= Donald Malinowski (politician) =

Canadian politician

Donald Marto Malinowski (March 14, 1924 in Lwow, Poland – May 16, 2003) was a priest of the Polish National Catholic Church and politician in Manitoba, Canada. He served as a New Democratic member of the Legislative Assembly of Manitoba from 1969 to 1986.

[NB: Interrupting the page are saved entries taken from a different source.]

(* ===== verification/Listener.v ===== *)
(** * The configuration of a listener

    Model of [config.cc] and [config.h] ([ConfigImpl]) and of
    [tracing/tracer_manager_impl.cc].  Every listener has a configuration; the
    configurations share the providers of routes, kept by [Rds], and the tracers, which
    the tracer manager knows by weak references.  Envoy's registry of factories, its
    percentages and hashes are parameters. *)

From S2P Require Import Prelude Envoy Metadata Route Tracing Rds IstioStats.

(** ** Protobuf messages, as far as they are read *)

Class ConfigEnv := {
  (** [google.protobuf.Any] *)
  Any : Type;
  Percent : Type;
  (** the value of a [Percent] as a [uint32_t], and rounded to a fraction of a maximum, which throws for one that is not a number *)
  percent_uint32 : Percent → Z;
  percent_rounded : Percent → Z → outcome Z;
  DefaultMaxPathTagLength : Z;
  Tracing_Http : Type;
  tracing_hash : Tracing_Http → Z;
  Driver : Type;
  (** [getAndCheckFactory], [translateToFactoryConfig] and [createTracerDriver] *)
  createTracerDriver : Tracing_Http → outcome Driver;
  (** [getAndCheckFactoryByName], [translateOpaqueConfig] and [createFilterFactoryFromProto], with the prefix of the statistics *)
  FilterFactoryCb : Type;
  createFilterFactory : string → Any → string → outcome FilterFactoryCb;
  empty_any : Any;
  (** the same for a codec *)
  CodecPtr : Type;
  createCodecByName : string → Any → outcome CodecPtr;
  AccessLog : Type;
  AccessLogInstance : Type;
  accessLogFromProto : AccessLog → outcome AccessLogInstance;
  rds_hash : Any → string → Z;
  grpc_services_size : Any → Z;
  (** of the context: the direction of the listener, the tracing of the bootstrap configuration and the worker threads *)
  direction : TrafficDirection;
  defaultTracingConfig : option Tracing_Http;
  worker_threads : nat
}.

Record CodecConfig `{ConfigEnv} : Type := { codec_name : string; codec_config : Any }.
Record ApplicationProtocolConfig `{ConfigEnv} : Type :=
  { ap_name : string; ap_codec : option CodecConfig; ap_multiplexing : bool }.
Record TracingProto `{ConfigEnv} : Type := {
  tr_client_sampling : option Percent;
  tr_random_sampling : option Percent;
  tr_overall_sampling : option Percent;
  tr_verbose : bool;
  tr_max_tag_length : option Z;
  tr_provider : option Tracing_Http
}.

Section config.
Context {E : Envoy} {R : RouteEnv E} {D : RdsEnv} {V : ConfigEnv}.

Inductive RouteSpecifier : Type :=
| kRds (config_source : Any) (route_config_name : string)
| kRouteConfig (route_config : RouteConfiguration)
| kNotSet.
Record MetaProtocolProxyConfig : Type := {
  mc_stat_prefix : string;
  mc_application_protocol : string;
  mc_route_specifier : RouteSpecifier;
  mc_codec : CodecConfig;
  mc_filters : list (string * Any);
  mc_tracing : option TracingProto;
  mc_access_log : list AccessLog;
  (** in milliseconds *)
  mc_idle_timeout : option Z;
  mc_protocol : ApplicationProtocolConfig
}.

(** ** ConfigImpl *)

(** [route_config_provider_]: the provider of a subscription, by its key, or a static one *)
Inductive provider : Type := RdsProvider (manager_identifier : Z) | StaticProvider (number : nat).
#[global] Instance provider_eq_dec : EqDecision provider.
Proof. solve_decision. Defined.

Record ProxyConfigImpl : Type := {
  application_protocol_ : string;
  codecConfig_ : CodecConfig;
  application_protocol_config_ : ApplicationProtocolConfig;
  stats_prefix_ : string;
  filter_factories_ : list FilterFactoryCb;
  route_config_provider_ : provider;
  idle_timeout_ : option Z;
  (** the tracer by its number, or the null tracer *)
  tracer_ : option nat;
  (** the configuration of tracing, with [max_tag_length] *)
  tracing_config_ : option (TracingConfig * Z);
  access_logs_ : list AccessLogInstance
}.

Definition applicationProtocol_of (application_protocol : string) (config : ApplicationProtocolConfig) : string :=
  if bool_decide (ap_name config = "") then application_protocol else ap_name config.
Definition ProxyConfigImpl_applicationProtocol (c : ProxyConfigImpl) : string :=
  applicationProtocol_of (application_protocol_ c) (application_protocol_config_ c).
Definition multiplexing (c : ProxyConfigImpl) : bool := ap_multiplexing (application_protocol_config_ c).

(** ** Tracers *)

(** The tracers by the hash of their configuration, as weak references, and the driver of
    every tracer that was made *)
Record MetaProtocolTracerManagerImpl : Type := { meta_protocol_tracers_ : gmap Z nat; tracer_drivers : list Driver }.
#[global] Instance MetaProtocolTracerManagerImpl_eta : Eta MetaProtocolTracerManagerImpl := fun t =>
  {| meta_protocol_tracers_ := meta_protocol_tracers_ t; tracer_drivers := tracer_drivers t |}.

(** ** The process: the two managers and the configurations that are alive *)

Record Process : Type := {
  pr_routes : RouteConfigProviderManagerImpl;
  pr_tracers : MetaProtocolTracerManagerImpl;
  pr_configs : gmap nat ProxyConfigImpl;
  (** the static providers made so far *)
  pr_static_count : nat
}.
#[global] Instance Process_eta : Eta Process := fun p =>
  {| pr_routes := pr_routes p; pr_tracers := pr_tracers p; pr_configs := pr_configs p; pr_static_count := pr_static_count p |}.
Definition new_Process : Process :=
  {| pr_routes := {| dynamic_route_config_providers_ := ∅; static_route_config_providers_ := ∅ |};
     pr_tracers := {| meta_protocol_tracers_ := ∅; tracer_drivers := [] |}; pr_configs := ∅; pr_static_count := 0 |}.

(** The weak reference to a tracer has not expired: a configuration owns it. *)
Definition tracer_alive (p : Process) (t : nat) : bool :=
  existsb (λ c, bool_decide (tracer_ c.2 = Some t)) (map_to_list (pr_configs p)).
Definition provider_owned (p : Process) (v : provider) : bool :=
  existsb (λ c, bool_decide (route_config_provider_ c.2 = v)) (map_to_list (pr_configs p)).

Definition on_tracers (f : MetaProtocolTracerManagerImpl → MetaProtocolTracerManagerImpl) : M Process unit :=
  modify (λ p, p <| pr_tracers ::= f |>).
Definition on_routes {A} (m : M RouteConfigProviderManagerImpl A) : M Process A := λ p,
  let '(o, routes) := m (pr_routes p) in (o, p <| pr_routes := routes |>).

Definition removeExpiredCacheEntries : M Process unit :=
  p ← gets id;
  on_tracers (λ t, t <| meta_protocol_tracers_ ::= base.filter (λ e, tracer_alive p e.2 = true) |>).

(** [emplace] keeps an entry that is there. *)
Definition emplace (cache_key : Z) (t : nat) (m : gmap Z nat) : gmap Z nat :=
  match m !! cache_key with Some _ => m | None => <[cache_key := t]> m end.

Definition getOrCreateMetaProtocolTracer (config : option Tracing_Http) : M Process (option nat) :=
  match config with
  | None => mret None
  | Some config =>
      let cache_key := tracing_hash config in
      p ← gets id;
      let cached := t ← meta_protocol_tracers_ (pr_tracers p) !! cache_key; if tracer_alive p t then Some t else None in
      match cached with
      | Some t => mret (Some t)
      | None =>
          _ ← removeExpiredCacheEntries;
          driver ← lift (createTracerDriver config);
          t ← gets (λ p, length (tracer_drivers (pr_tracers p)));
          _ ← on_tracers (λ m, m <| tracer_drivers ::= (.++ [driver]) |>);
          _ ← on_tracers (λ m, m <| meta_protocol_tracers_ ::= emplace cache_key t |>);
          mret (Some t)
      end
  end.

Definition getPerFilterTracerConfig (tracing : TracingProto) : option Tracing_Http :=
  match tr_provider tracing with
  | Some provider => Some provider
  | None => defaultTracingConfig
  end.

(** [PROTOBUF_PERCENT_TO_ROUNDED_INTEGER_OR_DEFAULT] *)
Definition rounded_or_default (p : option Percent) (max_value default_value : Z) : outcome Z :=
  match p with Some p => percent_rounded p max_value | None => Return default_value end.

Definition tracing_config_of (tracing : TracingProto) : outcome (TracingConfig * Z) :=
  let tracing_operation_name :=
    match direction with UNSPECIFIED => Ingress | INBOUND => Ingress | OUTBOUND => Egress end in
  let client_sampling := (match tr_client_sampling tracing with Some p => percent_uint32 p | None => 100 end, 100) in
  random_sampling_numerator ← rounded_or_default (tr_random_sampling tracing) 10000 10000;
  overall_sampling_numerator ← rounded_or_default (tr_overall_sampling tracing) 10000 10000;
  let max_tag_length := default DefaultMaxPathTagLength (tr_max_tag_length tracing) in
  Return ({| operationName := tracing_operation_name; verbose := tr_verbose tracing; clientSampling := client_sampling;
             randomSampling := (u32 random_sampling_numerator, 10000); overallSampling := (u32 overall_sampling_numerator, 10000) |},
          max_tag_length).

(** The calls of [registerFilter] and of [AccessLogFactory::fromProto], in order *)
Fixpoint each {A B} (f : A → outcome B) (l : list A) : outcome (list B) :=
  match l with
  | [] => Return []
  | a :: l => b ← f a; rest ← each f l; Return (b :: rest)
  end.
Definition registerFilter (stats_prefix : string) (proto_config : string * Any) : outcome FilterFactoryCb :=
  createFilterFactory proto_config.1 proto_config.2 stats_prefix.

(** The [switch] over the route specifier *)
Definition create_provider (s : RouteSpecifier) : M Process provider :=
  match s with
  | kRds config_source name =>
      let manager_identifier := rds_hash config_source name in
      _ ← on_routes (createRdsRouteConfigProvider manager_identifier name (grpc_services_size config_source) worker_threads);
      mret (RdsProvider manager_identifier)
  | kRouteConfig route_config =>
      number ← gets pr_static_count;
      _ ← on_routes (createStaticRouteConfigProvider number route_config);
      _ ← modify (λ p, p <| pr_static_count ::= S |>);
      mret (StaticProvider number)
  | kNotSet => panic "invalid route specifier"
  end.

(** The last [shared_ptr] to a provider is gone. *)
Definition release_provider (v : provider) : M Process unit :=
  p ← gets id;
  if provider_owned p v then mret tt
  else
    match v with
    | RdsProvider manager_identifier => on_routes (destroyRdsRouteConfigProvider manager_identifier)
    | StaticProvider number => on_routes (destroyStaticRouteConfigProvider number)
    end.

(** What follows the provider in the constructor *)
Definition rest_of_ConfigImpl (config : MetaProtocolProxyConfig) (provider : provider) : M Process ProxyConfigImpl :=
  let stats_prefix := "meta_protocol." +:+ applicationProtocol_of (mc_application_protocol config) (mc_protocol config) +:+ "." +:+
                      mc_stat_prefix config +:+ "." in
  filter_factories ← lift (if mc_filters config is [] then each (registerFilter stats_prefix) [("aeraki.meta_protocol.filters.router", empty_any)]
                           else each (registerFilter stats_prefix) (mc_filters config));
  '(tracer, tracing_config) ← match mc_tracing config with
                              | Some tracing =>
                                  tracer ← getOrCreateMetaProtocolTracer (getPerFilterTracerConfig tracing);
                                  tracing_config ← lift (tracing_config_of tracing);
                                  mret (tracer, Some tracing_config)
                              | None => mret (None, None)
                              end;
  access_logs ← lift (each accessLogFromProto (mc_access_log config));
  mret {| application_protocol_ := mc_application_protocol config; codecConfig_ := mc_codec config;
          application_protocol_config_ := mc_protocol config; stats_prefix_ := stats_prefix; filter_factories_ := filter_factories;
          route_config_provider_ := provider; idle_timeout_ := mc_idle_timeout config; tracer_ := tracer;
          tracing_config_ := tracing_config; access_logs_ := access_logs |}.

(** The constructor, for the configuration with a number; an exception destroys the
    members that were made. *)
Definition new_ProxyConfigImpl (number : nat) (config : MetaProtocolProxyConfig) : M Process unit :=
  provider ← create_provider (mc_route_specifier config);
  c ← try_catch (rest_of_ConfigImpl config provider) (λ e, _ ← release_provider provider; throw e);
  modify (λ p, p <| pr_configs ::= <[number := c]> |>).
Definition destroy_ProxyConfigImpl (number : nat) : M Process unit :=
  it ← gets (λ p, pr_configs p !! number);
  match it with
  | Some c =>
      _ ← modify (λ p, p <| pr_configs ::= delete number |>);
      release_provider (route_config_provider_ c)
  | None => mret tt
  end.

(** ** What a connection asks of its configuration *)

Definition createFilterChain {W} (call : FilterFactoryCb → M W unit) (c : ProxyConfigImpl) : M W unit :=
  foldr (λ factory rest, _ ← call factory; rest) (mret tt) (filter_factories_ c).

Definition getCodecConfig (c : ProxyConfigImpl) : CodecConfig :=
  match ap_codec (application_protocol_config_ c) with
  | Some codec => if bool_decide (codec_name codec = "") then codecConfig_ c else codec
  | None => codecConfig_ c
  end.
Definition createCodec (c : ProxyConfigImpl) : outcome CodecPtr :=
  createCodecByName (codec_name (getCodecConfig c)) (codec_config (getCodecConfig c)).

(** [config()] of a provider on a worker thread; a provider that is gone is not defined
    behaviour. *)
Definition provider_config (p : Process) (thread : nat) (v : provider) : outcome Config :=
  match v with
  | RdsProvider manager_identifier =>
      match s ← dynamic_route_config_providers_ (pr_routes p) !! manager_identifier; rd_route_config_provider_opt_ s with
      | Some slots => match slots !! thread with Some t => Return (tl_config_ t) | None => Panic "no slot for the thread" end
      | None => Panic "provider used after its destruction"
      end
  | StaticProvider number =>
      match static_route_config_providers_ (pr_routes p) !! number with
      | Some s => Return (sp_config_ s)
      | None => Panic "provider used after its destruction"
      end
  end.
Definition ProxyConfigImpl_route (p : Process) (thread : nat) (c : ProxyConfigImpl) (metadata : MetadataImpl) (random_value : Z) :
    outcome (option Route) :=
  route_config ← provider_config p thread (route_config_provider_ c);
  Config_route route_config metadata random_value.
End config.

The son of Stanley Malinowski and Marlyn Gajewska, he was educated in Poland, Scranton, Pennsylvania, and St. John's College. During World War II, Malinowski fought against the Nazis in the Armia Krajowa, who supported Poland's government-in-exile in London. He was wounded on three occasions, and was sentenced to death for refusing to sign an oath of allegiance to the communist government that came to power at the war's end. He escaped from his prison to Sweden, where he remained for three years, gaining an appreciation for its principles of social democracy. He came to Canada in 1950.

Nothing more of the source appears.